A model-based radiostereometric analysis (MBRSA) is a method for precise measurement of prosthesis migration, which does not require marking the implant with tantalum beads. Instead, the prosthesis pose is typically recovered using a feature-based 2D-3D registration of its virtual model into a stereo pair of radiographs. In this study, we evaluate a novel intensity-based formulation of previously published nonoverlapping area (NOA) approach. The registration is capable of performing with both binary radiographic segmentations and nonsegmented X-ray images. In contrast with the feature-based version, it is capable of dealing with unreliable parts of prosthesis. As the straightforward formulation allows efficient acceleration using modern graphics adapters, it is possible to involve precise high-poly virtual models. Moreover, in case of binary segmentations, the nonoverlapping area is simply interpretable and useful for indicating the accuracy of the registration outcome. In silico and phantom evaluations were performed using a cementless Zweymüller femoral stem and its reverse engineered (RE) model. For initial pose estimates with difference from the ground-truth limited to ±4 mm and ±4°, respectively, the mean absolute translational error was not higher than 0.042 ± 0.035 mm. The error in rotation around the proximodistal axis was 0.181 ± 0.265°, and the error for the remaining axes was not higher than 0.035 ± 0.037°.

1. Introduction

Radiostereometric analysis (RSA), introduced by Selvik [1, 2], is an established method for an accurate measurement of prosthesis mechanical stability, indicated in particular in cases of total joint arthroplasty. The analysis is used for measuring micromotion between the prosthesis and the surrounding bone. Due to its high precision, it allows to reveal a potential failure of the implant fixation at early stages, when the prosthesis migration is not recognizable in plain radiographs, nor clinical symptoms occur [3]. The conventional radiostereometric analysis depends on two sets of tantalum beads. The first set of markers is attached to the prosthesis, while the second set of beads is injected directly into a bone surrounding the implant. The position of each marker in three-dimensional space is obtained using a triangulation from a stereo pair of radiographs. Commonly, a patient undergoes several following-up radiographic examinations during a certain time period after the arthroplasty [4]. A potential failure of the prosthesis fixation is observed when the relative pose between the two sets of markers differs between the individual examinations.

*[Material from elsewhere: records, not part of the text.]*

Lemma track_ok_runner st t r r' st' :
  server_ok st -> track_ok st ->
  tasks st !! t = Some (mkTask (RunResearch r) Pending) ->
  runner_effect r st r' st' -> track_effect r st r' st' ->
  track_ok (with_tasks
              (<[t := match r' with
                      | Some r'' => mkTask (RunResearch r'') Pending
                      | None => mkTask (RunResearch r) Finished
                      end]> (tasks st')) st').
Proof.
  intros Hok (U & P & C) Ht ((extra & Hextra & Hx) & Hjobs) Htr.
  set (new := match r' with
              | Some r'' => mkTask (RunResearch r'') Pending
              | None => mkTask (RunResearch r) Finished
              end).
  assert (Hold : forall i rr s,
            <[t := new]> (tasks st ++ extra) !! i = Some (mkTask (RunResearch rr) s) ->
            (i = t /\ new = mkTask (RunResearch rr) s)
            \/ (i <> t /\ tasks st !! i = Some (mkTask (RunResearch rr) s))).
  { intros i rr s Hi. apply list_lookup_insert_Some in Hi.
    destruct Hi as [(-> & Hn & _)|(Hne & Hi)]; [left; split; [reflexivity|exact Hn]|].
    right. split; [congruence|]. apply lookup_app_Some in Hi.
    destruct Hi as [Hi|[_ Hi]]; [exact Hi|].
    pose proof (proj1 (Forall_lookup _ _) Hx _ _ Hi) as (k & Hk & _).
    discriminate Hk. }
  assert (Hnew : forall rr s, new = mkTask (RunResearch rr) s ->
            r_job rr = r_job r
            \/ (r_job rr = Some (next_job st) /\ r' = Some rr)).
  { intros rr s Hn. unfold new in Hn. destruct r' as [r''|].
    - injection Hn as -> _.
      destruct Hjobs as [(_ & _ & _ & _ & Hr'' & _)|(_ & Hr'' & _)].
      + right. split; [exact (Hr'' _ eq_refl)|reflexivity].
      + left. exact (Hr'' _ eq_refl).
    - injection Hn as -> _. left. reflexivity. }
  assert (Hbelow : forall i rr s j, tasks st !! i = Some (mkTask (RunResearch rr) s) ->
            r_job rr = Some j -> (j < next_job st)%nat)
    by (intros i rr s j; apply runner_job_below, Hok).
  unfold track_ok. cbn [tasks research_jobs with_tasks]. rewrite Hextra.
  split; [|split].
  - intros t1 t2 r1 r2 s1 s2 j H1 H2 J1 J2.
    destruct (Hold _ _ _ H1) as [(-> & N1)|(Ne1 & O1)];
      destruct (Hold _ _ _ H2) as [(-> & N2)|(Ne2 & O2)].
    + reflexivity.
    + destruct (Hnew _ _ N1) as [E|(E & _)].
      * apply (U _ _ _ _ _ _ j Ht O2); congruence.
      * pose proof (Hbelow _ _ _ _ O2 J2). rewrite J1 in E. injection E as ->. lia.
    + destruct (Hnew _ _ N2) as [E|(E & _)].
      * symmetry. apply (U _ _ _ _ _ _ j Ht O1); congruence.
      * pose proof (Hbelow _ _ _ _ O1 J1). rewrite J2 in E. injection E as ->. lia.
    + exact (U _ _ _ _ _ _ _ O1 O2 J1 J2).
  - intros i rr j Hi Ha Jr.
    destruct (Hold _ _ _ Hi) as [(-> & N)|(Ne & O)].
    + unfold new in N. destruct r' as [r''|]; [|discriminate N].
      injection N as ->.
      destruct Htr as [(jb & r0 & Ej & Hs & [= <-] & Hr0)
                      |[(Ej & Hq)|(jr & f & Hjr & Ej & Hr'' & Hcase)]].
      * rewrite Hr0 in Jr. injection Jr as <-. exists jb.
        rewrite Ej, lookup_insert_eq. split; [reflexivity|exact Hs].
      * destruct (Hq _ eq_refl Ha) as [Har Hjj]. rewrite Ej.
        apply (P t r j Ht Har). congruence.
      * rewrite (Hr'' _ eq_refl), Hjr in Jr. injection Jr as <-.
        destruct Hcase as [(Hn & _)|[(Har & Hf)|(_ & Hin)]].
        -- discriminate Hn.
        -- destruct (P t r jr Ht Har Hjr) as (jb & Hjb & Hs).
           exists (f jb). rewrite Ej, lookup_alter_eq, Hjb.
           split; [reflexivity|]. rewrite Hf. exact Hs.
        -- rewrite (Hin _ eq_refl) in Ha. discriminate Ha.
    + destruct (P i rr j O Ha Jr) as (jb & Hjb & Hs).
      destruct Htr as [(jb0 & r0 & Ej & _)
                      |[(Ej & _)|(jr & f & Hjr & Ej & _)]].
      * exists jb. rewrite Ej, lookup_insert_ne; [split; assumption|].
        pose proof (Hbelow _ _ _ _ O Jr). lia.
      * exists jb. rewrite Ej. split; assumption.
      * destruct (decide (jr = j)) as [->|Hne].
        -- exfalso. apply Ne. symmetry. exact (U _ _ _ _ _ _ _ Ht O Hjr Jr).
        -- exists jb. rewrite Ej, lookup_alter_ne by exact Hne. split; assumption.
  - intros j jb Hj Hc.
    destruct Htr as [(jb0 & r0 & Ej & Hs & _)
                    |[(Ej & _)|(jr & f & Hjr & Ej & _ & Hcase)]].
    + rewrite Ej in Hj. destruct (decide (next_job st = j)) as [<-|Hne].
      * rewrite lookup_insert_eq in Hj. injection Hj as <-. congruence.
      * rewrite lookup_insert_ne in Hj by exact Hne. exact (C _ _ Hj Hc).
    + rewrite Ej in Hj. exact (C _ _ Hj Hc).
    + rewrite Ej in Hj. destruct (decide (jr = j)) as [->|Hne].
      * rewrite lookup_alter_eq in Hj.
        destruct (research_jobs st !! j) as [jb0|] eqn:Hj0; [|discriminate].
        injection Hj as <-.
        destruct Hcase as [(_ & Hf)|[(Har & Hf)|(Hf & _)]].
        -- rewrite Hf in Hc. discriminate Hc.
        -- destruct (P t r j Ht Har Hjr) as (jb1 & Hjb1 & Hs1).
           rewrite Hf in Hc. congruence.
        -- exact (proj2 (Hf jb0)).
      * rewrite lookup_alter_ne in Hj by exact Hne. exact (C _ _ Hj Hc).
Qed.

However, the attachment of tantalum beads to the implant raises several potential issues. In radiographs, the prosthesis may occlude the attached beads, the marked implants are more expensive, and the strength of the prosthesis may be negatively affected. To overcome these difficulties, model-based radiostereometric analysis (MBRSA) has been proposed by Valstar et al. [5]. Instead of attaching the beads, the implant pose is recovered by 2D-3D registration of its virtual model into a stereo pair of radiographs. Several studies have revealed that the model-based radiostereometry reaches lower but acceptable accuracy in comparison with the conventional approach [68].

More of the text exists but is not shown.